The findings were as follows:
Group I, 160 examined fetuses: 10 (6.3 %) hydronephrosis; 8 (5.0 %) ureter dilatation; 5 (3.1 %) ureter waved
Group 2, 164 examined fetuses: 19 (11.6 %) hydronephrosis; 10 (6.1 %) ureter dilatation; 7 (4.3 %) ureter waved
Group 3, 165 examined fetuses: 15 (9.1 %) hydronephrosis; 8 (4.8 %) ureter dilatation; 1 (0.6 %) ureter waved; 1 ( 0.6 %) esophagus dilatation
Group 4, 146 examined fetuses: 28 (19.2 %) hydronephrosis; 13 (8.9 %) ureter dilatation; 7 (4.8 %) ureter waved; 1 (0.7 %) hematoma submandibular region; 1 (0.7 %) runt, cleft palate
The visceral examination of the preserved fetuses did not reveal any treatment related abnormalities.

Other effects:

effects observed, non-treatment-related

Description (incidence and severity):

A generally retarded ossification was found in:
One fetus (female no. 17, group 1).
Two fetuses (female no. 82, group 4).

Effect levels (fetuses)

Fetal abnormalities

Overall developmental toxicity

Applicant's summary and conclusion

Conclusions:

The test item does not reveal any embryotoxic or teratogenic potential at dose levels up to 900 mg/kg body weight/day in an OECD 414 test.

Executive summary:

The effect of the test item on embryonic and fetal development in pregnant CD-rats was assessed in a test according to OECD guideline 414. The test item was tested at dose levels of 0 (group 1), 100 (group 2), 300 (group 3) and 900 (group 4) mg/kg bw/day. 24 female rats per group at the study start (pregnant rats: Group 1: 23; group 2: 23; group 3: 24; group 4: 22). The test item was administered orally by gavage once daily from day 6 to day 15 of gestation (10 applications). A standard dose volume of 10 mL/kg body weight was used adjusted to the body weight of day 6 post coitum (p.c.). Control animals were dosed with the vehicle alone (0.5 % sodium carboxymethylcellulose + 0.25 % Cremophor in aqua dest. - CMCC) over the period described. Clinical condition and reaction to treatment were recorded at least once daily. Body weights were reported for days 0, 6, 16 and 20 of gestation. All surviving females were sacrificed on day 20 of gestation and removed by caesarean section.
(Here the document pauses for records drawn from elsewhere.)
Lemma select_base_runs table joins metrics dimensions mfilters dfilters
    rollup :
  (strict →
   request_closed table joins metrics dimensions mfilters dfilters = true) →
  joins_valid [table] joins = true →
  forallb (known (tables_of table joins)) (metrics.*2) = true →
  forallb (known (tables_of table joins)) (expr <$> dimensions.*2) = true →
  ∃ q h,
    select_base table joins metrics dimensions rollup empty_heap = Ok (q, h)
    ∧ Inv strict no_filters q h
    ∧ objects h !! q
      = Some (base_object table joins metrics dimensions rollup).
Proof.
  intros Hclosed Hjv Hmv Hdv.
  assert (Hc : strict →
            table_locs table = []
            ∧ Forall (λ j, adds_no_refs (add_join (join_of j))) joins
            ∧ all_closed (dx_of dimensions rollup) = true
            ∧ all_closed (rx_of dimensions rollup) = true
            ∧ all_closed (mx_of metrics) = true).
  { intros Hs. specialize (Hclosed Hs). unfold request_closed in Hclosed.
    rewrite !andb_true_iff, bool_decide_eq_true in Hclosed.
    destruct Hclosed as [[[[[Htable Hjoins] Hmetrics] Hdims] _] _].
    split; [exact Htable|].
    split; [|auto using all_closed_dx, all_closed_rx, all_closed_mx].
    apply Forall_forall. intros j Hj. apply adds_no_refs_join.
    rewrite forallb_forall in Hjoins.
    apply Hjoins, list_elem_of_In, Hj. }
  set (init := {| _from := table; _joins := []; _selects := [];
                  _groupbys := []; _orderbys := [];
                  _wheres := None; _havings := None |}).
  set (h0 := {| objects := <[0 := init]> ∅; next := 1 |}).
  assert (HI0 : Inv strict no_filters 0 h0).
  { split; cbn.
    - rewrite lookup_insert_eq. eauto.
    - intros a o. rewrite lookup_insert_Some, lookup_empty.
      intros [[<- <-]|[_ [=]]]. split; reflexivity.
    - intros Hs a o; cbn. rewrite lookup_insert_Some, lookup_empty.
      intros [[<- <-]|[_ [=]]]. split; [lia|].
      unfold query_refs, query_locs. cbn.
      rewrite (proj1 (Hc Hs)). constructor.
    - intros Hs a o. rewrite lookup_insert_Some, lookup_empty.
      intros [[<- <-]|[_ [=]]].
      unfold query_refs, query_locs. cbn.
      rewrite (proj1 (Hc Hs)). constructor. }
  assert (Ho0 : objects h0 !! 0 = Some init) by apply lookup_insert_eq.
  assert (Hrun : runs strict no_filters
            (query ← for_each joins 0
               (λ query '(join_table, criterion, join_type),
                  on in_place (join query join_table join_type) criterion);
             query ← match dx_of dimensions rollup with
                     | [] => mret query
                     | _ => query ← select in_place query
                                      (dx_of dimensions rollup);
                            groupby in_place query (dx_of dimensions rollup)
                     end;
             query ← match rx_of dimensions rollup with
                     | [] => mret query
                     | _ => query ← select in_place query
                                      (rx_of dimensions rollup);
                            rollup_ in_place query (rx_of dimensions rollup)
                     end;
             select in_place query (mx_of metrics)) 0 h0
            (λ q h, objects h !! q
                    = Some (base_object table joins metrics dimensions
                              rollup))).
  { eapply runs_bind.
    { apply (joins_run strict in_place no_filters joins 0 h0 init);
        [intros Hs; apply (Hc Hs)|intros j o Ho; exact Ho|exact Hjv
        |exact HI0|exact Ho0]. }
    cbn beta. intros q1 h1 _ HI1 Ho1. rewrite foldl_add_join in Ho1.
    eapply runs_bind with
      (mid := λ q h, ∃ o, objects h !! q = Some o
                ∧ _from o = table ∧ _joins o = join_of <$> joins
                ∧ _selects o = dx_of dimensions rollup
                ∧ _groupbys o = dx_of dimensions rollup
                ∧ _orderbys o = []
                ∧ no_filters o).
    { destruct (dx_of dimensions rollup) as [|t ts] eqn:Edx.
      - apply runs_ret; [exact HI1|]. eexists. split; [exact Ho1|].
        cbn. repeat split; reflexivity.
      - rewrite <- Edx in *. eapply runs_bind.
        + refine (select_runs strict in_place no_filters _ _ _ _ _ _ _
                    HI1 Ho1).
          * intros Hs. apply (Hc Hs).
          * split; reflexivity.
          * erewrite available_of_request by reflexivity.
            apply all_known_dx, Hdv.
        + cbn beta. intros q2 h2 _ HI2 Ho2. eapply runs_weaken.
          * apply closed_builder_runs; eauto.
            -- intros Hs. apply adds_no_refs_groupbys, (Hc Hs).
            -- split; reflexivity.
          * cbn beta. intros q3 h3 _ _ Ho3. eexists. split; [exact Ho3|].
            cbn. repeat split; reflexivity. }
    cbn beta.
    intros q2 h2 _ HI2 (o2 & Ho2 & Hf & Hj & Hs & Hg & Ho & Hn).
    eapply runs_bind with
      (mid := λ q h, ∃ o, objects h !! q = Some o
                ∧ _from o = table ∧ _joins o = join_of <$> joins
                ∧ _selects o = dx_of dimensions rollup
                               ++ rx_of dimensions rollup
                ∧ _groupbys o = dx_of dimensions rollup
                                ++ rollup_term (rx_of dimensions rollup)
                ∧ _orderbys o = []
                ∧ no_filters o).
    { destruct (rx_of dimensions rollup) as [|t ts] eqn:Erx.
      - apply runs_ret; [exact HI2|]. eexists. split; [exact Ho2|].
        cbn [rollup_term]. rewrite !app_nil_r.
        repeat split; assumption || apply Hn.
      - rewrite <- Erx in *. eapply runs_bind.
        + refine (select_runs strict in_place no_filters _ _ _ _ _ _ _
                    HI2 Ho2).
          * intros Hst. apply (Hc Hst).
          * exact Hn.
          * rewrite (available_of_request joins o2 table Hf Hj).
            apply all_known_rx, Hdv.
        + cbn beta. intros q3 h3 _ HI3 Ho3. eapply runs_weaken.
          * apply closed_builder_runs; eauto.
            -- intros Hst. apply adds_no_refs_rollup, (Hc Hst).
            -- exact Hn.
          * cbn beta. intros q4 h4 _ _ Ho4. eexists. split; [exact Ho4|].
            cbn. rewrite Hs, Hg, rollup_term_cons by congruence.
            repeat split; assumption || apply Hn. }
    cbn beta.
    intros q3 h3 _ HI3
           (o3 & Ho3 & Hf3 & Hj3 & Hs3 & Hg3 & Hob3 & Hn3).
    eapply runs_weaken.
    { refine (select_runs strict in_place no_filters _ _ _ _ _ _ _
                HI3 Ho3).
      - intros Hst. apply (Hc Hst).
      - exact Hn3.
      - rewrite (available_of_request joins o3 table Hf3 Hj3).
        apply all_known_mx, Hmv. }
    cbn beta. intros q4 h4 _ _ Ho4. rewrite Ho4. f_equal.
    unfold base_object, add_selects.
    destruct Hn3 as [Hw3 Hh3].
    rewrite Hf3, Hj3, Hs3, Hg3, Hob3, Hw3, Hh3, <- app_assoc.
    reflexivity. }
  destruct Hrun as (q & h & Hrun & _ & HI & Ho).
  exists q, h. split; [|split; assumption].
  rewrite <- Hrun. unfold select_base.
  unfold mbind at 1, M_bind at 1.
  change (from_ table empty_heap) with (Ok (0, h0)). reflexivity.
Qed.
End BasePhase.

(** *** One comparison *)

Lemma advances_fresh q h q' h' rq :
  advances q h q' h' → rq < next h → rq ≠ q →
  rq < next h' ∧ rq ≠ q'.
Proof. intros (Hn & [->|Hq] & _) Hlt Hne; split; lia || assumption. Qed.

(** What the outer query keeps through the comparisons: everything but
    its joins and selected columns, which only grow. *)
Definition extends (o o' : QueryBuilder) : Prop :=
  _from o' = _from o
  ∧ (∃ joins, _joins o' = _joins o ++ joins)
  ∧ (∃ terms, _selects o' = _selects o ++ terms)
  ∧ _groupbys o' = _groupbys o
  ∧ _orderbys o' = _orderbys o
  ∧ _wheres o' = _wheres o
  ∧ _havings o' = _havings o.

Lemma extends_refl o : extends o o.
Proof.
  repeat split; try reflexivity; exists []; rewrite app_nil_r; reflexivity.
Qed.

Lemma extends_trans o1 o2 o3 : extends o1 o2 → extends o2 o3 → extends o1 o3.
Proof.
  intros (Hf & [js Hj] & [ts Hs] & Hg & Ho & Hw & Hh)
         (Hf' & [js' Hj'] & [ts' Hs'] & Hg' & Ho' & Hw' & Hh').
  repeat split; try congruence.
  - exists (js ++ js'). rewrite Hj', Hj, app_assoc. reflexivity.
  - exists (ts ++ ts'). rewrite Hs', Hs, app_assoc. reflexivity.
Qed.

Lemma extends_available o o' : extends o o' → available o ⊆ available o'.
Proof.
  intros (Hf & [js Hj] & _). unfold available. rewrite Hf, Hj, fmap_app.
  intros t Ht. apply elem_of_cons in Ht as [->|Ht]; [left|right].
  apply elem_of_app. auto.
Qed.

Lemma match_nil {A B} (l : list A) (x y : B) :
  match l with [] => x | _ => y end = if bool_decide (l = []) then x else y.
Proof. destruct l; reflexivity. Qed.

Section Comparisons.
Variable strict : Prop.
Variable in_place : bool.
Variable metrics : odict Term.
Variable dimensions : odict TermObj.
Hypothesis metrics_closed : strict → all_closed (metrics.*2) = true.
Hypothesis dimensions_closed :
  strict → all_closed (expr <$> dimensions.*2) = true.
Variable tables : list Table.
Hypothesis metrics_known : forallb (known tables) (metrics.*2) = true.

(** The columns a comparison adds to the outer query. *)
Definition dimension_columns (reference_key : string) (rq : Loc) : list Term :=
  map (λ '(key, dimension),
         as_ (field (SubQuery rq) key) (key +:+ "_" +:+ reference_key))
      dimensions.
(* ===== verification/_CoqProject ===== *)
-Q . S2P
Prelude.v
JsString.v
Glob.v
Routes.v
Tailwind.v
ChartRegistry.v
Scan.v
JsValue.v
Json.v
JsonFacts.v
Normalizer.v
Handlers.v
Secrets.v
Client.v
Chat.v
Assistant.v
NetworkPage.v
SchoolDashboard.v
Charts.v
Landing.v
(* ===== verification/Routes.v ===== *)
(** * The App Router: which file serves a URL

    Next.js maps the files under [src/app/] to URLs: a folder is a URL
    segment (a folder named [(group)] adds none, one named [_private]
    hides its subtree), [page.js] / [page.jsx] is the page of its folder
    and [route.js] the route handler, which answers the HTTP methods it
    exports as functions ([export async function POST]) and replies
    405 to the others.

    This file lists the project's files ([repo_files], as paths from the
    project root [src/]), computes the
    page and API URLs from their paths ([app_entry]), records the methods
    each route file exports and the request each client component makes
    ([chat_request], ..., with the URL and method of its [fetch] or
    [axios] call), and resolves a request to the handler that answers it
    ([dispatch]).  The handler names are those of [Handlers]:
    [AiTutor] is [ai_tutor_POST], [Gemini] is [gemini_POST], and so on;
    the end-to-end theorems of [Chat], [Assistant], [Charts] and
    [SchoolDashboard] compose each page with the handler [dispatch]
    finds for its request. *)

From S2P Require Import Prelude JsString.
Import JsString.

Module Routes.

Local Open Scope N_scope.

Definition path_of (s : string) : list (list N) := split (js s) [47].

(** Every file of the project, as its path segments from the project
    root: the folder [src/], which holds the configuration beside the
    [app/] folder. *)
Definition repo_files : list (list (list N)) :=
  map path_of
    ["tailwind.config.mjs"; "app/layout.js"; "app/page.js";
     "app/chatbot/page.js"; "app/network/page.js"; "app/layout/page.jsx";
     "app/components/Hero.jsx"; "app/components/Dashboard.jsx";
     "app/components/AiAssistant.jsx"; "app/components/NetworkStatusChart.jsx";
     "app/components/LearningProgressChart.jsx";
     "app/api/ai-tutor/route.js"; "app/api/evaluate-answer/route.js";
     "app/api/gemini/route.js"; "app/api/insights/route.js";
     "app/api/network-performance/route.js"; "app/api/network-data/route.js";
     "app/api/dashboard-data/route.js"].

Inductive FileKind := PageFile | RouteFile.

#[export] Instance FileKind_eq_dec : EqDecision FileKind.
Proof. solve_decision. Defined.

Definition file_kind (leaf : list N) : option FileKind :=
  if bool_decide (leaf ∈ [js "page.js"; js "page.jsx"; js "page.ts"; js "page.tsx"])
  then Some PageFile
  else if bool_decide (leaf ∈ [js "route.js"; js "route.ts"]) then Some RouteFile
  else None.

Definition private_folder (d : list N) : bool := match d with 95 :: _ => true | _ => false end.

Definition group_folder (d : list N) : bool :=
  match d with 40 :: _ => bool_decide (last d = Some 41) | _ => false end.

(** The URL a file of [app/] serves, with its kind. *)
Definition app_entry (f : list (list N)) : option (FileKind * list N) :=
  match f with
  | a :: rest =>
      if bool_decide (a = js "app") then
        match last rest with
        | Some leaf =>
            let dirs := removelast rest in
            if existsb private_folder dirs then None
            else (fun k => (k, [47] ++ join [47] (filter (fun d => negb (group_folder d)) dirs)))
                   <$> file_kind leaf
        | None => None
        end
      else None
  | _ => None
  end.

Definition page_routes : list (list N) :=
  omap (fun f => match app_entry f with Some (PageFile, u) => Some u | _ => None end) repo_files.

Inductive Method := GET | POST.

#[export] Instance Method_eq_dec : EqDecision Method.
Proof. solve_decision. Defined.

(** The functions each route file exports. *)
Definition ai_tutor_exports : list Method := [POST].

Definition evaluate_answer_exports : list Method := [POST].

Definition gemini_exports : list Method := [POST].

Definition insights_exports : list Method := [POST].

Definition network_performance_exports : list Method := [GET].

Definition network_data_exports : list Method := [GET].

Definition dashboard_data_exports : list Method := [GET].

Inductive Handler :=
| AiTutor | EvaluateAnswer | Gemini | Insights | NetworkPerformance | NetworkData | DashboardData.

#[export] Instance Handler_eq_dec : EqDecision Handler.
Proof. solve_decision. Defined.

Definition api_table : list (list (list N) * Handler * list Method) :=
  [(path_of "app/api/ai-tutor/route.js", AiTutor, ai_tutor_exports);
   (path_of "app/api/evaluate-answer/route.js", EvaluateAnswer, evaluate_answer_exports);
   (path_of "app/api/gemini/route.js", Gemini, gemini_exports);
   (path_of "app/api/insights/route.js", Insights, insights_exports);
   (path_of "app/api/network-performance/route.js", NetworkPerformance,
    network_performance_exports);
   (path_of "app/api/network-data/route.js", NetworkData, network_data_exports);
   (path_of "app/api/dashboard-data/route.js", DashboardData, dashboard_data_exports)].

Inductive Dispatch := Handled (h : Handler) | MethodNotAllowed | NotFound.

(** The route file whose URL is [url], and whether it exports [m]. *)
Definition dispatch (url : list N) (m : Method) : Dispatch :=
  match find (fun e => bool_decide (app_entry e.1.1 = Some (RouteFile, url))) api_table with
  | Some (_, h, ms) => if bool_decide (m ∈ ms) then Handled h else MethodNotAllowed
  | None => NotFound
  end.

(** The request of each client component: [fetch(url)] is a [GET],
    [fetch(url, { method: "POST" })] and [axios.post] a [POST]. *)
Definition chat_request : list N * Method := (js "/api/ai-tutor", POST).

Definition assistant_request : list N * Method := (js "/api/gemini", POST).

Definition network_request : list N * Method := (js "/api/network-performance", GET).

Definition status_chart_request : list N * Method := (js "/api/dashboard-data", GET).

Definition progress_chart_request : list N * Method := (js "/api/dashboard-data", GET).

Definition dashboard_data_request : list N * Method := (js "/api/network-data", GET).

Definition dashboard_insights_request : list N * Method := (js "/api/insights", POST).

Definition client_requests : list (list N * Method) :=
  [chat_request; assistant_request; network_request; status_chart_request;
   progress_chart_request; dashboard_data_request; dashboard_insights_request].

Definition api_urls : list (list N) :=
  omap (fun e => match app_entry e.1.1 with Some (RouteFile, u) => Some u | _ => None end) api_table.

(** ** Lemmas *)

(** What [dispatch] answers is read off the table: the handler of a
    route file serving the URL, and only for a method it exports. *)
Lemma dispatch_sound url m h :
  dispatch url m = Handled h ->
  exists f ms, (f, h, ms) ∈ api_table /\ app_entry f = Some (RouteFile, url) /\ m ∈ ms.
Proof.
  unfold dispatch. destruct (find _ _) as [[[f h'] ms]|] eqn:Hf; [|done].
  apply find_some in Hf as [Hin Hu]. apply bool_decide_eq_true in Hu. simpl in Hu.
  case_bool_decide as Hm; [intros [= <-]|done].
  exists f, ms. split_and!; [by apply list_elem_of_In|done|done].
Qed.

(** Every request a client component makes is answered: the
    route files serve distinct URLs, and the URL and method of each
    call site reach the handler its page is composed with (the chat
    page [ai_tutor_POST], the assistant [gemini_POST], the network page
    [network_performance_GET], both charts [dashboard_data_GET], the
    school dashboard [network_data_GET] and [insights_POST]); no call
    gets a 404 or a 405. *)
Lemma client_requests_dispatch :
  NoDup api_urls /\
  map (fun r => dispatch r.1 r.2) client_requests =
  [Handled AiTutor; Handled Gemini; Handled NetworkPerformance; Handled DashboardData;
   Handled DashboardData; Handled NetworkData; Handled Insights].
Proof. split; [apply (bool_decide_unpack _)|]; vm_compute; reflexivity. Qed.

End Routes.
At necropsy the females and live fetuses were weighed, sexed and examined for skeletal abnormalities. The dams tolerated the applied dose levels up to 900 mg/kg bw/day test item without lethality. No substance-related symptoms were observed in the treatment groups 2 - 4 in comparison to the control group 1. Maternal body weight gain was not affected by treatment. No treatment-related abnormalities were found at necropsy of the females. All females had viable fetuses. Pre-implantation loss, post-implantation loss, mean numbers of resorptions, embryonic deaths and total fetuses were not affected by treatment. Mean fetal placental and uterus weights were not affected by treatment. Fetal sex ratio was comparable in all groups. No treatment-related fetal abnormalities were found at necropsy. There were no treatment-related effects in the reproduction data. The examined fetuses showed no treatment-related malformations. The figures of visceral variations in the test groups were considered to be similar to the control group. The figures of skeletal ossifications and variations showed no treatment-related deviations. The results of this study showed that repeated oral administration (day 6 p.c. to day 15 p.c.) of the test item to pregnant rats caused no symptoms of cumulative toxicity up to 900 mg/kg body weight/day. According to the study described, the test item does not reveal any embryotoxic or teratogenic potential at dose levels up to 900 mg/kg body weight/day.